Krawczyk Konrad, Kelm Sebastian, Kovaltsuk Aleksandr, Galson Jacob D, Kelly Dominic, Trück Johannes, Regep Cristian, Leem Jinwoo, Wong Wing K, Nowak Jaroslaw, Snowden James, Wright Michael, Starkie Laura, Scott-Tucker Anthony, Shi Jiye, Deane Charlotte M
Department of Statistics, Oxford University, Oxford, United Kingdom.
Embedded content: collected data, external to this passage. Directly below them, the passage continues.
Lemma indexes_elem item :
  item ∈ reference_indexes cs <->
  exists i c, cs !! i = Some c /\ item = mk_reference_index (key c) i (rule_flags c).
Proof.
  unfold reference_indexes. rewrite elem_of_lookup_imap. naive_solver.
Qed.

Lemma batch_group_items g x :
  g ∈ batch_groups -> x ∈ g -> x ∈ reference_indexes cs.
Proof.
  intros Hg Hx. destruct batch_groups_spec as (Hc & _ & _). rewrite <- Hc.
  rewrite list_elem_of_In. apply in_concat. exists g. by rewrite <- !list_elem_of_In.
Qed.

Lemma batch_item_group x : x ∈ reference_indexes cs -> exists g, g ∈ batch_groups /\ x ∈ g.
Proof.
  destruct batch_groups_spec as (Hc & _ & _). rewrite <- Hc, list_elem_of_In, in_concat.
  intros (g & Hg & Hx). exists g. by rewrite !list_elem_of_In.
Qed.

Lemma batch_groups_inputs : NoDup (concat (map (map index_input) batch_groups)).
Proof.
  destruct batch_groups_spec as (Hc & _ & _). rewrite <- concat_map.
  rewrite (Permutation_map index_input Hc), indexes_inputs. apply NoDup_seq.
Qed.

(** Two items are in the same group exactly when their keys are the same. *)
Lemma batch_group_key g x y :
  g ∈ batch_groups -> x ∈ g -> y ∈ reference_indexes cs ->
  (y ∈ g <-> same_key (index_key x) (index_key y) = true).
Proof.
  intros Hg Hx Hy. destruct batch_groups_spec as (_ & Hin & Hout). unfold same_key.
  rewrite same_true. split.
  - intros Hyg. rewrite Forall_forall in Hin. destruct (Hin g Hg) as (h & t & -> & Ht).
    assert (Hh : forall z, z ∈ h :: t -> key_compare_value (index_key h) (index_key z) = Eq).
    { rewrite Forall_forall in Ht. intros z [->|Hz]%elem_of_cons; [apply cmp_refl, _|auto]. }
    eapply (cmp_eq_trans key_compare_value); [|by apply Hh].
    apply (cmp_eq_sym key_compare_value). by apply Hh.
  - intros Heq. destruct (batch_item_group y Hy) as (g' & Hg' & Hy').
    destruct (StronglySorted_trichotomy _ _ g g' Hout Hg Hg') as [->|[H|H]]; [done|..].
    + by apply H in Heq.
    + exfalso. apply (H y x Hy' Hx). by apply (cmp_eq_sym key_compare_value).
Qed.

Lemma group_has_declares flag g x :
  g ∈ batch_groups -> x ∈ g -> group_has flag g = declares flag cs (index_key x).
Proof.
  intros Hg Hx. apply eq_true_iff_eq. unfold group_has, declares.
  rewrite !existsb_exists. split.
  - intros (y & Hy%list_elem_of_In & Hf). pose proof (batch_group_items g y Hg Hy) as Hi.
    pose proof Hi as (i & c & Hc & ->)%indexes_elem. exists c. split.
    + apply list_elem_of_In. by eapply list_elem_of_lookup_2.
    + simpl in Hf. rewrite Hf, andb_true_r.
      by apply (batch_group_key g x _ Hg Hx Hi) in Hy.
  - intros (c & [i Hc]%list_elem_of_In%list_elem_of_lookup & [Hk Hf]%andb_true_iff).
    exists (mk_reference_index (key c) i (rule_flags c)). split; [|done].
    apply list_elem_of_In, (batch_group_key g x); [done|done| |done].
    apply indexes_elem. eauto.
Qed.
End BatchGroups.

(** ** Composition of the phases *)
Section Phases.
Context {B : Blake3}.
Variable cs : list laplace_reference_candidate.

Definition disposed (c : laplace_reference_candidate) (r : laplace_reference_record) : Prop :=
  filled c r /\ disposition r = disposition_of cs (key c).

Lemma group_conflicts :
  Forall (fun g => group_conflict g = false) (batch_groups cs) <->
  (forall c, c ∈ cs ->
    declares LAPLACE_REFERENCE_RULE_PRESENT_DECLARATION cs (key c) &&
    declares LAPLACE_REFERENCE_RULE_RETIRED_DECLARATION cs (key c) = false).
Proof.
  rewrite Forall_forall. unfold group_conflict. split.
  - intros H c [i Hc]%list_elem_of_lookup.
    destruct (batch_item_group cs (mk_reference_index (key c) i (rule_flags c))) as (g & Hg & Hx).
    { apply indexes_elem. eauto. }
    specialize (H g Hg). by rewrite !(group_has_declares cs _ _ _ Hg Hx) in H.
  - intros H g Hg. destruct (batch_groups_spec cs) as (_ & Hne & _).
    rewrite Forall_forall in Hne. destruct (Hne g Hg) as (x & t & -> & _).
    assert (Hx : x ∈ x :: t) by left.
    pose proof (batch_group_items cs _ _ Hg Hx) as (i & c & Hc & E)%indexes_elem.
    rewrite !(group_has_declares cs _ _ _ Hg Hx), E. simpl.
    apply H. by eapply list_elem_of_lookup_2.
Qed.

Lemma group_keys : exists ks,
  distinct_keys cs ks /\ length (batch_groups cs) = length ks.
Proof.
  destruct (batch_groups_spec cs) as (_ & Hne & Hsep).
  pose (k0 := mk_key 0 0 [] [] [] [] 0).
  exists (map (fun g => default k0 (index_key <$> head g)) (batch_groups cs)).
  split; [|by rewrite length_map]. rewrite Forall_forall in Hne.
  assert (Hhead : forall g, g ∈ batch_groups cs -> exists x, x ∈ g /\
            default k0 (index_key <$> head g) = index_key x).
  { intros g Hg. destruct (Hne g Hg) as (x & t & -> & _). exists x. split; [left|done]. }
  split_and!.
  - apply (StronglySorted_map _ _ _ _ Hsep). intros g h Hg Hh Hgh. apply not_true_iff_false.
    unfold same_key. rewrite same_true.
    destruct (Hhead g Hg) as (x & Hx & ->), (Hhead h Hh) as (y & Hy & ->). by apply Hgh.
  - intros k (g & -> & Hg)%list_elem_of_fmap. destruct (Hhead g Hg) as (x & Hx & ->).
    pose proof (batch_group_items cs _ _ Hg Hx) as (i & c & Hc & ->)%indexes_elem.
    exists c. split; [by eapply list_elem_of_lookup_2 | done].
  - intros c [i Hc]%list_elem_of_lookup.
    destruct (batch_item_group cs (mk_reference_index (key c) i (rule_flags c)))
      as (g & Hg & Hy); [apply indexes_elem; eauto|].
    destruct (Hhead g Hg) as (x & Hx & Hk). exists (index_key x). split.
    + rewrite <- Hk. by apply (list_elem_of_fmap_2 (fun g => default k0 (index_key <$> head g))).
    + apply (batch_group_key cs g x _ Hg Hx) in Hy; [done|]. apply indexes_elem. eauto.
Qed.

Lemma second_loop fs tl :
  Forall2 filled cs fs ->
  let '(conflict, rs, count) := resolve_groups (batch_groups cs) (fs ++ tl) 0 in
  (conflict = None <-> Forall (fun g => group_conflict g = false) (batch_groups cs)) /\
  (conflict = None ->
     count = Z.of_nat (length (batch_groups cs)) /\
     exists fs', Forall2 disposed cs fs' /\ rs = fs' ++ tl).
Proof.
  intros HF. pose proof (Forall2_length _ _ _ HF) as Hlen.
  pose proof (resolve_groups_spec (batch_groups cs) (fs ++ tl) 0 (batch_groups_inputs cs)) as H.
  destruct (resolve_groups (batch_groups cs) (fs ++ tl) 0) as [[conflict rs] count].
  destruct H as [Hiff Hspec]. split; [done|]. intros Hn.
  destruct (Hspec Hn) as (-> & Hl & Hother & Hmember). split; [done|].
  exists (take (length cs) rs). split.
  - apply Forall2_same_length_lookup_2.
    { rewrite length_take, Hl, length_app. lia. }
    intros i c r Hc Hr.
    assert (Hi : (i < length cs)%nat) by by eapply lookup_lt_Some.
    rewrite lookup_take_lt in Hr by done.
    destruct (lookup_lt_is_Some_2 fs i) as [f Hf]; [lia|].
    assert (Hx : mk_reference_index (key c) i (rule_flags c) ∈ reference_indexes cs).
    { apply indexes_elem. eauto. }
    destruct (batch_item_group cs _ Hx) as (g & Hg & Hxg).
    rewrite (Hmember g i f) in Hr; [| done | | by rewrite lookup_app_l by lia].
    2:{ apply list_elem_of_fmap. by eexists; split; [|exact Hxg]. }
    injection Hr as <-. destruct (Forall2_lookup_lr _ _ _ _ _ _ HF Hc Hf) as (? & ? & ? & ?).
    split; [by split_and!|]. simpl. unfold group_of, group_disposition, disposition_of.
    by rewrite !(group_has_declares cs _ _ _ Hg Hxg).
  - rewrite <- (take_drop (length cs) rs) at 1. f_equal. apply list_eq. intros i.
    rewrite lookup_drop, Hother; [by rewrite lookup_app_r, Hlen, Nat.add_comm, Nat.add_sub
      by lia|].
    rewrite <- concat_map. intros Hin. destruct (batch_groups_spec cs) as (Hc & _ & _).
    rewrite Hc, indexes_inputs in Hin. apply elem_of_seq in Hin. lia.
Qed.
End Phases.

Section Verdicts.
Context {B : Blake3}.
Variable kinds : list laplace_highway_kind_contract_row.
Variable cs : list laplace_reference_candidate.

Lemma disposed_collision fs :
  Forall2 (disposed cs) cs fs ->
  find_collision (coordinate_indexes fs) = None <->
  (forall a b, a ∈ cs -> b ∈ cs ->
     coordinate (coordinate_of (key a)) = coordinate (coordinate_of (key b)) ->
     collision_fingerprint (coordinate_of (key a)) =
       collision_fingerprint (coordinate_of (key b))).
Proof.
  intros HF. unfold find_collision, coordinate_index_compare.
  rewrite (collision_scan index_coordinate _ index_fingerprint).
  assert (Helem : forall x, x ∈ coordinate_indexes fs <-> exists i c, cs !! i = Some c /\
    x = mk_coordinate_index (coordinate (coordinate_of (key c)))
          (collision_fingerprint (coordinate_of (key c))) i).
  { intros x. unfold coordinate_indexes. rewrite elem_of_lookup_imap. split.
    - intros (i & r & -> & Hr). destruct (Forall2_lookup_r _ _ _ _ _ HF Hr) as (c & Hc & H).
      exists i, c. destruct H as [(_ & -> & _) _]. done.
    - intros (i & c & Hc & ->). destruct (Forall2_lookup_l _ _ _ _ _ HF Hc) as (r & Hr & H).
      exists i, r. destruct H as [(_ & -> & _) _]. done. }
  split.
  - intros H a b [i Ha]%list_elem_of_lookup [j Hb]%list_elem_of_lookup Heq.
    pose (ix k c := mk_coordinate_index (coordinate (coordinate_of (key c)))
                      (collision_fingerprint (coordinate_of (key c))) k).
    refine (H (ix i a) (ix j b) _ _ Heq); apply Helem; eauto.
  - intros H x y (i & a & Ha & ->)%Helem (j & b & Hb & ->)%Helem Heq.
    apply H; [by eapply list_elem_of_lookup_2..|done].
Qed.

Lemma disposed_duplicate fs :
  Forall2 (disposed cs) cs fs ->
  find_duplicate (occurrence_indexes fs) = None <-> NoDup (map identify_occurrence cs).
Proof.
  intros HF. unfold find_duplicate, occurrence_index_compare. rewrite (duplicate_scan index_occurrence _).
  replace (map index_occurrence (occurrence_indexes fs)) with (map identify_occurrence cs);
    [done|].
  apply list_eq. intros i. unfold occurrence_indexes.
  rewrite !list_lookup_fmap, list_lookup_imap.
  pose proof (Forall2_lookup (disposed cs) cs fs) as [H _]. specialize (H HF i).
  destruct H as [c r [(_ & _ & Ho & _) _]|]; simpl; [by rewrite Ho | done].
Qed.

Lemma disposed_identified fs :
  Forall2 (disposed cs) cs fs -> map identify_record fs = map (resolved cs) cs.
Proof.
  intros HF. apply list_eq. intros i. rewrite !list_lookup_fmap.
  pose proof (Forall2_lookup (disposed cs) cs fs) as [H _]. specialize (H HF i).
  destruct H as [c r [(Hc & Hco & Ho & Hr) Hd]|]; simpl; [|done].
  unfold resolved, identify_record. destruct r; simpl in *. by subst.
Qed.

Lemma same_profiles :
  (cs <> [] -> Forall (fun c => default [] (source_profile_id <$> head cs) = source_profile_id c)
                 (drop 1 cs)) <->
  (forall a b, a ∈ cs -> b ∈ cs -> source_profile_id a = source_profile_id b).
Proof.
  destruct cs as [|c0 rest]; simpl; [split; [set_solver|done]|]. rewrite drop_0. split.
  - intros H. specialize (H ltac:(done)). rewrite Forall_forall in H.
    assert (Hc : forall a, a ∈ c0 :: rest -> source_profile_id a = source_profile_id c0).
    { intros a [->|Ha]%elem_of_cons; [done|]. symmetry. by apply H. }
    intros a b Ha Hb. by rewrite (Hc a), (Hc b).
  - intros H _. apply Forall_forall. intros c Hc. apply H; [left | by right].
Qed.
End Verdicts.

(** What an accepted batch returns. *)
Definition topology_result {B : Blake3} (cs : list laplace_reference_candidate)
    (r : laplace_reference_topology_receipt) : Prop :=
  let count d := Z.of_nat (length (filter (fun c => disposition_of cs (key c) = d) cs)) in
  exists ks, distinct_keys cs ks /\ coordinate_count r = Z.of_nat (length ks) /\
    occurrence_count r = Z.of_nat (length cs) /\
    present_count r = count LAPLACE_REFERENCE_DISPOSITION_PRESENT /\
    retired_count r = count LAPLACE_REFERENCE_DISPOSITION_RETIRED /\
    unresolved_count r = count LAPLACE_REFERENCE_DISPOSITION_UNRESOLVED /\
    Forall (fun c => receipt_source_profile_id r = source_profile_id c) cs /\
    receipt_id r = blake3_hasher_finalize (hash_receipt r).

Section Counting.
Context {B : Blake3}.

Lemma count_disposition_filter cs d :
  count_disposition d (map (resolved cs) cs) =
  Z.of_nat (length (filter (fun c => disposition_of cs (key c) = d) cs)).
Proof.
  enough (forall l n, foldl (fun count r => if disposition r =? d then count + 1 else count) n
            (map (resolved cs) l) =
          n + Z.of_nat (length (filter (fun c => disposition_of cs (key c) = d) l))) as H
    by apply (H cs 0).
  induction l as [|c l IH]; intros n; cbn [map foldl]; [simpl; lia|].
  rewrite IH, filter_cons. cbn [disposition resolved identify_record].
  destruct (decide (disposition_of cs (key c) = d)) as [E|E].
  - rewrite (proj2 (Z.eqb_eq _ _) E). simpl. lia.
  - by rewrite (proj2 (Z.eqb_neq _ _) E).
Qed.

Lemma disposition_cases cs k :
  disposition_of cs k = 1 \/ disposition_of cs k = 2 \/ disposition_of cs k = 6.
Proof. unfold disposition_of. repeat casec; auto. Qed.

Lemma count_other_filter cs :
  count_other (map (resolved cs) cs) =
  Z.of_nat (length (filter (fun c => disposition_of cs (key c) = 6) cs)).
Proof.
  rewrite <- count_disposition_filter. unfold count_other, count_disposition.
  enough (forall l n,
    foldl (fun count r => if (disposition r =? 1) || (disposition r =? 2) then count
                          else count + 1) n (map (resolved cs) l) =
    foldl (fun count r => if disposition r =? 6 then count + 1 else count) n
      (map (resolved cs) l)) as H by apply H.
  induction l as [|c l IH]; intros n; cbn [map foldl]; [done|].
  rewrite IH. cbn [disposition resolved identify_record].
  by destruct (disposition_cases cs (key c)) as [-> | [-> | ->]].
Qed.
End Counting.

Section Resolution.
Context {B : Blake3}.
Variable kinds : list laplace_highway_kind_contract_row.

Lemma final_receipt_result cs ks coordinates :
  cs <> [] -> distinct_keys cs ks -> coordinates = Z.of_nat (length ks) ->
  (forall a b, a ∈ cs -> b ∈ cs -> source_profile_id a = source_profile_id b) ->
  topology_result cs
    (final_receipt (default [] (source_profile_id <$> head cs)) cs (map (resolved cs) cs)
       coordinates).
Proof.
  intros Hne Hks -> Hp. exists ks. cbv zeta. unfold final_receipt.
  rewrite !count_disposition_filter, count_other_filter.
  split_and!; try done.
  destruct cs as [|c0 rest]; [done|]. apply Forall_forall. intros c Hc. simpl.
  apply Hp; [left | done].
Qed.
UCB Pharma, Slough, United Kingdom.
Front Immunol. 2018 Jul 23;9:1698. doi: 10.3389/fimmu.2018.01698. eCollection 2018.
Every human possesses millions of distinct antibodies. It is now possible to analyze this diversity next-generation sequencing of immunoglobulin genes (Ig-seq). This technique produces large volume sequence snapshots of B-cell receptors that are indicative of the antibody repertoire. In this paper, we enrich these large-scale sequence datasets with structural information. Enriching a sequence with its structural data allows better approximation of many vital features, such as its binding site and specificity. Here, we describe the structural annotation of antibodies pipeline that maps the outputs of large Ig-seq experiments to known antibody structures. We demonstrate the viability of our protocol on five separate Ig-seq datasets covering ca. 35 m unique amino acid sequences from ca. 600 individuals. Despite the great theoretical diversity of antibodies, we find that the majority of sequences coming from such studies can be reliably mapped to an existing structure.
每个人都拥有数百万种不同的抗体。现在可以通过免疫球蛋白基因的下一代测序(Ig-seq)来分析这种多样性。该技术能生成大量B细胞受体的序列快照,这些快照可指示抗体库。在本文中,我们利用结构信息丰富这些大规模序列数据集。用结构数据丰富序列能更好地近似许多重要特征,比如其结合位点和特异性。在此,我们描述了抗体结构注释流程,该流程将大型Ig-seq实验的输出结果映射到已知的抗体结构上。我们在五个独立的Ig-seq数据集上证明了我们方案的可行性,这些数据集涵盖了约600个人的约3500万个独特氨基酸序列。尽管抗体在理论上具有极大的多样性,但我们发现,来自此类研究的大多数序列都能可靠地映射到现有的结构上。